Exogenous Histamine Aggravates Eczema in a Subgroup of Patients with Atopic Dermatitis
Margitta Worm, Eva-Maria Fiedler, Sabine Dölle, Tania Schink, Wolfgang Hemmer, Reinhart Jarisch, Torsten Zuberbier
Food and beverages may contain high amounts of histamine and thus may cause symptoms after ingestion. The aim of this study was to investigate the role of ingested histamine in atopic dermatitis. Patients with atopic dermatitis had to maintain a histamine-free diet for one week. Consecutively, double-blind, placebo-controlled provocations were performed with histamine-hydrochloride and placebo.

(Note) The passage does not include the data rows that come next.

(** * TinyLocalize: the translation store and its key resolver

    A shallow embedding of the core of [magic-translate.tsx]: the
    module-level store ([globalTranslations], [translationMetadata],
    [globalLang], [globalKeys]), the resolver [internalT] with its
    [{{name}}] interpolation, the loader [loadProductionTranslations],
    the start-up clean-up of [initializeTranslations], [saveToStorage],
    [setCurrentLang], and [removeLanguage] of the editor panel (which only
    the second copy of the file has; the functions it calls are the same
    in both copies).

    How the program is read:
    - translation documents are JSON built from objects, strings,
      numbers, booleans and [null]; a string is a sequence of 8-bit
      units, which is all that [split], [\w] and the braces look at;
    - a number is known by the text its [toString] gives, since the
      program prints numbers and tests them for zero, and no more;
    - a plain object is its own properties together with what it
      inherits from [Object.prototype], since the resolver tests
      presence with [in] and reads with [value[k]];
    - [globalTranslations] keeps the order of its keys, which
      [Object.keys] exposes; inside a tree the program only looks keys
      up and counts them, so a tree is a finite map;
    - a [localStorage] slot is known by what [JSON.parse] makes of its
      text; the store is written with [JSON.stringify] and read back
      with [JSON.parse], which return the same document;
    - the [async] loader is followed as one uninterrupted run over its
      four fetches, whose outcomes are given by a function of the
      language code. *)

From Stdlib Require Import ZArith Ascii.
From stdpp Require Import gmap strings list fin_maps.

Set Warnings "-register-all".


(** ** Values

    [any], as [JSON.parse] and [response.json()] produce it.  A number
    is held by the text [Number.prototype.toString] gives for it ([0],
    [-12], [1.5], [1e+21]): that text names the number, up to the sign of
    zero, and printing a number, testing it for zero and passing it
    through [JSON.stringify] and [JSON.parse] is all that is done with
    one here.  Arrays do not occur in translation documents and are left
    out. *)
Inductive Json : Type :=
  | JNull
  | JBool (b : bool)
  | JNum (text : string)
  | JStr (s : string)
  | JObj (fields : gmap string Json).

(** What a property read can yield at run time: besides the data of a
    document, [undefined], and what a plain object inherits from
    [Object.prototype] (the prototype object itself through [__proto__],
    and its native methods). *)
Inductive Value : Type :=
  | VUndefined
  | VJson (j : Json)
  | VObjectPrototype
  | VNative (name : string).

(** The properties every plain object inherits: the own properties of
    [Object.prototype]. *)
Definition object_prototype_names : list string :=
  [ "constructor"; "__defineGetter__"; "__defineSetter__"; "hasOwnProperty";
    "__lookupGetter__"; "__lookupSetter__"; "isPrototypeOf";
    "propertyIsEnumerable"; "toString"; "valueOf"; "__proto__";
    "toLocaleString" ].

Definition inherited_name (k : string) : bool :=
  bool_decide (k ∈ object_prototype_names).

(** [proto[k]] for a name of [object_prototype_names]; [proto_of] is what
    the [__proto__] getter answers for the receiver. *)
Definition prototype_member (proto_of : Value) (k : string) : Value :=
  if bool_decide (k = "__proto__") then proto_of
  else if bool_decide (k = "constructor") then VNative "Object"
  else VNative k.

(** [k in value], for a [value] that is an object. *)
Definition has_property (k : string) (value : Value) : bool :=
  match value with
  | VJson (JObj fields) => bool_decide (is_Some (fields !! k)) || inherited_name k
  | VObjectPrototype => inherited_name k
  | _ => false
  end.

(** [value[k]], for a [value] that is an object. *)
Definition get_property (k : string) (value : Value) : Value :=
  match value with
  | VJson (JObj fields) =>
      match fields !! k with
      | Some j => VJson j
      | None =>
          if inherited_name k then prototype_member VObjectPrototype k
          else VUndefined
      end
  | VObjectPrototype =>
      if inherited_name k then prototype_member (VJson JNull) k
      else VUndefined
  | _ => VUndefined
  end.
(** ** What construction does to the disk *)

Lemma mkdir_ancestors_grows (fs fs' : FS) (pre rest : Path) :
  mkdir_ancestors fs pre rest = inr fs' ->
  (forall q n, fs !! q = Some n -> fs' !! q = Some n) /\
  (forall q n, fs' !! q = Some n -> fs !! q = Some n \/ n = Dir).
Proof.
  revert fs pre. induction rest as [|c rest IH]; intros fs pre; cbn [mkdir_ancestors].
  - intros [= <-]. auto.
  - destruct (fs !! (pre ++ [c])) as [[|t]|] eqn:E; [apply IH|discriminate|].
    intros H. apply IH in H. destruct H as [H1 H2]. split.
    + intros q n Hq. apply H1. rewrite lookup_insert_ne; [exact Hq|].
      intros <-. congruence.
    + intros q n Hq. apply H2 in Hq. destruct Hq as [Hq|Hq]; [|auto].
      destruct (decide (pre ++ [c] = q)) as [<-|Hne].
      * rewrite lookup_insert_eq in Hq. injection Hq as <-. auto.
      * rewrite lookup_insert_ne in Hq by exact Hne. auto.
Qed.

Lemma mkdir_parents_grows (fs fs' : FS) (p : Path) :
  mkdir_parents fs p = inr fs' ->
  (forall q n, fs !! q = Some n -> fs' !! q = Some n) /\
  (forall q n, fs' !! q = Some n -> fs !! q = Some n \/ n = Dir).
Proof.
  unfold mkdir_parents.
  destruct (lookup_node fs p) eqn:E; [discriminate|].
  destruct (mkdir_ancestors fs [] (parent p)) as [e|fs1] eqn:Ea; [discriminate|].
  intros [= <-]. apply mkdir_ancestors_grows in Ea. destruct Ea as [H1 H2].
  assert (Hp : fs !! p = None) by (destruct p; [discriminate E|exact E]).
  split.
  - intros q n Hq. rewrite lookup_insert_ne; [auto|]. intros <-. congruence.
  - intros q n Hq. destruct (decide (p = q)) as [<-|Hne].
    + rewrite lookup_insert_eq in Hq. injection Hq as <-. auto.
    + rewrite lookup_insert_ne in Hq by exact Hne. auto.
Qed.

Lemma mkdir_parents_is_dir (fs fs' : FS) (p : Path) :
  mkdir_parents fs p = inr fs' -> is_dir fs' p = true.
Proof.
  unfold mkdir_parents, is_dir.
  destruct (lookup_node fs p) eqn:E; [discriminate|].
  destruct (mkdir_ancestors fs [] (parent p)) as [e|fs1]; [discriminate|].
  intros [= <-]. unfold lookup_node. destruct p; [reflexivity|].
  rewrite lookup_insert_eq. reflexivity.
Qed.
(** * Column-resolution engine of the Excel analysis API

    A shallow embedding of [api/utils.py] (class [ExcelProcessor]) and of the
    parts of the Python runtime it calls, followed by the properties of the
    engine: header-row detection, substring column matching, numeric
    extraction and per-column aggregation. *)

From Stdlib Require Import ZArith Lia Bool List Ascii String.
From Stdlib Require Import Floats.SpecFloat.
From stdpp Require Import base list strings gmap.
Import ListNotations.

Local Open Scope string_scope.
Local Open Scope Z_scope.

(** ** The Python runtime the engine relies on *)

Module Py.

(** *** Strings

    A Python [str] is modelled by a Rocq [string] whose characters stand for
    the code points U+0000 .. U+00FF. *)

Definition code (c : ascii) : N := N_of_ascii c.

(** [str.lower()] on that range: A-Z, and the Latin-1 capitals U+00C0..U+00DE
    except the multiplication sign U+00D7, move up by 32. *)
Definition lower_char (c : ascii) : ascii :=
  let n := code c in
  if ((65 <=? n) && (n <=? 90))%N
     || ((192 <=? n) && (n <=? 222) && negb (n =? 215))%N
  then ascii_of_N (n + 32) else c.

Fixpoint lower (s : string) : string :=
  match s with
  | EmptyString => EmptyString
  | String c r => String (lower_char c) (lower r)
  end.

(** [str.isspace()] for one character: TAB..CR, FS..US, space, NEL, NBSP. *)
Definition is_space (c : ascii) : bool :=
  let n := code c in
  (((9 <=? n) && (n <=? 13)) || ((28 <=? n) && (n <=? 32))
   || (n =? 133) || (n =? 160))%N.

Fixpoint lstrip_by (sp : ascii -> bool) (s : string) : string :=
  match s with
  | EmptyString => EmptyString
  | String c r => if sp c then lstrip_by sp r else s
  end.

(** Drops the trailing characters satisfying [sp]. *)
Fixpoint rstrip_by (sp : ascii -> bool) (s : string) : string :=
  match s with
  | EmptyString => EmptyString
  | String c r =>
      match rstrip_by sp r with
      | EmptyString => if sp c then EmptyString else String c EmptyString
      | r' => String c r'
      end
  end.

(** [s.strip()] *)
Definition strip (s : string) : string := rstrip_by is_space (lstrip_by is_space s).

(** [s.replace(c, "")] for a one-character [c]: every occurrence is removed. *)
Fixpoint remove_char (c : ascii) (s : string) : string :=
  match s with
  | EmptyString => EmptyString
  | String d r => if Ascii.eqb c d then remove_char c r else String d (remove_char c r)
  end.

(** [needle in hay]: [needle] occurs in [hay] as a contiguous substring. *)
Fixpoint contains (needle hay : string) : bool :=
  String.prefix needle hay
  || match hay with
     | EmptyString => false
     | String _ r => contains needle r
     end.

The clinical outcome was assessed by determination of the SCORAD. Before and 30 min after each provocation blood was collected for measurement of plasma histamine levels and diamine oxidase activity. Thirty-six patients with atopic dermatitis completed the diet. Twelve of 36 showed a significant improvement of the SCORAD after one week of the diet. After provocation tests 11 of 36 showed aggravation of eczema. Plasma histamine was significantly higher in patients with atopic dermatitis compared with controls (p<0.001), whereas diamine oxidase activity was similar in both groups. Our data indicate that ingestion of moderate or high amounts of histamine-hydrochloride may aggravate eczema in a subgroup of patients with atopic dermatitis. Plasma histamine and diamine oxidase activity were not associated with the clinical response to histamine.